(Collected data)

______________________________

(** What one pass through the [try] block appends to the history: the
    messages of the tools it ran, then the assistant message. *)
Lemma tryIteration_history st :
  abort st = false ->
  exists (assistantText : string) msgs tail,
    apiConversationHistory (snd (tryIteration st))
    = apiConversationHistory st ++ msgs ++ tail /\
    Forall2 answers (List.filter executable (parseAssistantMessage assistantText)) msgs /\
    (tail = [] \/
     tail = [ {| role := assistant; content := ArrayContent [TextBlock assistantText] |} ]) /\
    ((forall e, fst (tryIteration st) <> Throw e) ->
     tail = if isEmpty assistantText then []
            else [ {| role := assistant; content := ArrayContent [TextBlock assistantText] |} ]).
Proof.
  intros Habort. unfold tryIteration.
  set (metadata := getContextMetadata _ _ _).
  set (st0 := if shouldTruncate metadata then compact st half else st).
  assert (H0 : abort st0 = false /\ apiConversationHistory st0 = apiConversationHistory st).
  { subst st0. destruct (shouldTruncate _); split; first [exact Habort | reflexivity]. }
  destruct H0 as (Ha & Hh).
  destruct (createMessage _ _) as [stream w].
  match goal with
  | |- context [consumeChunks ?cs ?t ?m ?s] =>
      destruct (consumeChunks_history cs t m s (apiConversationHistory st) [])
        as (msgs & Hhist & Hans);
        [exact Ha | reflexivity | cbn; rewrite Hh; symmetry; apply app_nil_r | constructor |];
      pose proof (loopFields_abort _ _ (consumeChunks_loopFields cs t m s)) as Hab;
      destruct (consumeChunks cs t m s) as [[failure text] st2]
  end.
  cbn [fst snd] in *. change (abort st2 = abort st0) in Hab. rewrite Ha in Hab.
  rewrite <- filter_executable_parse in Hans.
  exists text, msgs.
  destruct failure as [e|].
  { exists []. cbn [snd fst]. rewrite app_nil_r. split; [exact Hhist|].
    split; [exact Hans|]. split; [left; reflexivity|].
    intros Hno. exfalso. exact (Hno e eq_refl). }
  cbn [abort set_isStreaming]. rewrite Hab.
  destruct (isEmpty text) eqn:Hempty.
  - exists []. rewrite app_nil_r.
    destruct (negb (userMessageContentReady _)); [|destruct (hasCompletionTool _)];
      cbn [fst snd]; (split; [exact Hhist|]); (split; [exact Hans|]);
      (split; [left; reflexivity|]); intros _; reflexivity.
  - eexists.
    destruct (negb (userMessageContentReady _)); [|destruct (hasCompletionTool _)];
      cbn; rewrite Hhist, <- app_assoc;
      (split; [reflexivity|]); (split; [exact Hans|]);
      (split; [right; reflexivity|]); intros _; reflexivity.
Qed.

______________________________

#### [Work task]
Would you write the records out again, word for word?

#### [Result]
(** What one pass through the [try] block appends to the history: the
    messages of the tools it ran, then the assistant message. *)
Lemma tryIteration_history st :
  abort st = false ->
  exists (assistantText : string) msgs tail,
    apiConversationHistory (snd (tryIteration st))
    = apiConversationHistory st ++ msgs ++ tail /\
    Forall2 answers (List.filter executable (parseAssistantMessage assistantText)) msgs /\
    (tail = [] \/
     tail = [ {| role := assistant; content := ArrayContent [TextBlock assistantText] |} ]) /\
    ((forall e, fst (tryIteration st) <> Throw e) ->
     tail = if isEmpty assistantText then []
            else [ {| role := assistant; content := ArrayContent [TextBlock assistantText] |} ]).
Proof.
  intros Habort. unfold tryIteration.
  set (metadata := getContextMetadata _ _ _).
  set (st0 := if shouldTruncate metadata then compact st half else st).
  assert (H0 : abort st0 = false /\ apiConversationHistory st0 = apiConversationHistory st).
  { subst st0. destruct (shouldTruncate _); split; first [exact Habort | reflexivity]. }
  destruct H0 as (Ha & Hh).
  destruct (createMessage _ _) as [stream w].
  match goal with
  | |- context [consumeChunks ?cs ?t ?m ?s] =>
      destruct (consumeChunks_history cs t m s (apiConversationHistory st) [])
        as (msgs & Hhist & Hans);
        [exact Ha | reflexivity | cbn; rewrite Hh; symmetry; apply app_nil_r | constructor |];
      pose proof (loopFields_abort _ _ (consumeChunks_loopFields cs t m s)) as Hab;
      destruct (consumeChunks cs t m s) as [[failure text] st2]
  end.
  cbn [fst snd] in *. change (abort st2 = abort st0) in Hab. rewrite Ha in Hab.
  rewrite <- filter_executable_parse in Hans.
  exists text, msgs.
  destruct failure as [e|].
  { exists []. cbn [snd fst]. rewrite app_nil_r. split; [exact Hhist|].
    split; [exact Hans|]. split; [left; reflexivity|].
    intros Hno. exfalso. exact (Hno e eq_refl). }
  cbn [abort set_isStreaming]. rewrite Hab.
  destruct (isEmpty text) eqn:Hempty.
  - exists []. rewrite app_nil_r.
    destruct (negb (userMessageContentReady _)); [|destruct (hasCompletionTool _)];
      cbn [fst snd]; (split; [exact Hhist|]); (split; [exact Hans|]);
      (split; [left; reflexivity|]); intros _; reflexivity.
  - eexists.
    destruct (negb (userMessageContentReady _)); [|destruct (hasCompletionTool _)];
      cbn; rewrite Hhist, <- app_assoc;
      (split; [reflexivity|]); (split; [exact Hans|]);
      (split; [right; reflexivity|]); intros _; reflexivity.
Qed.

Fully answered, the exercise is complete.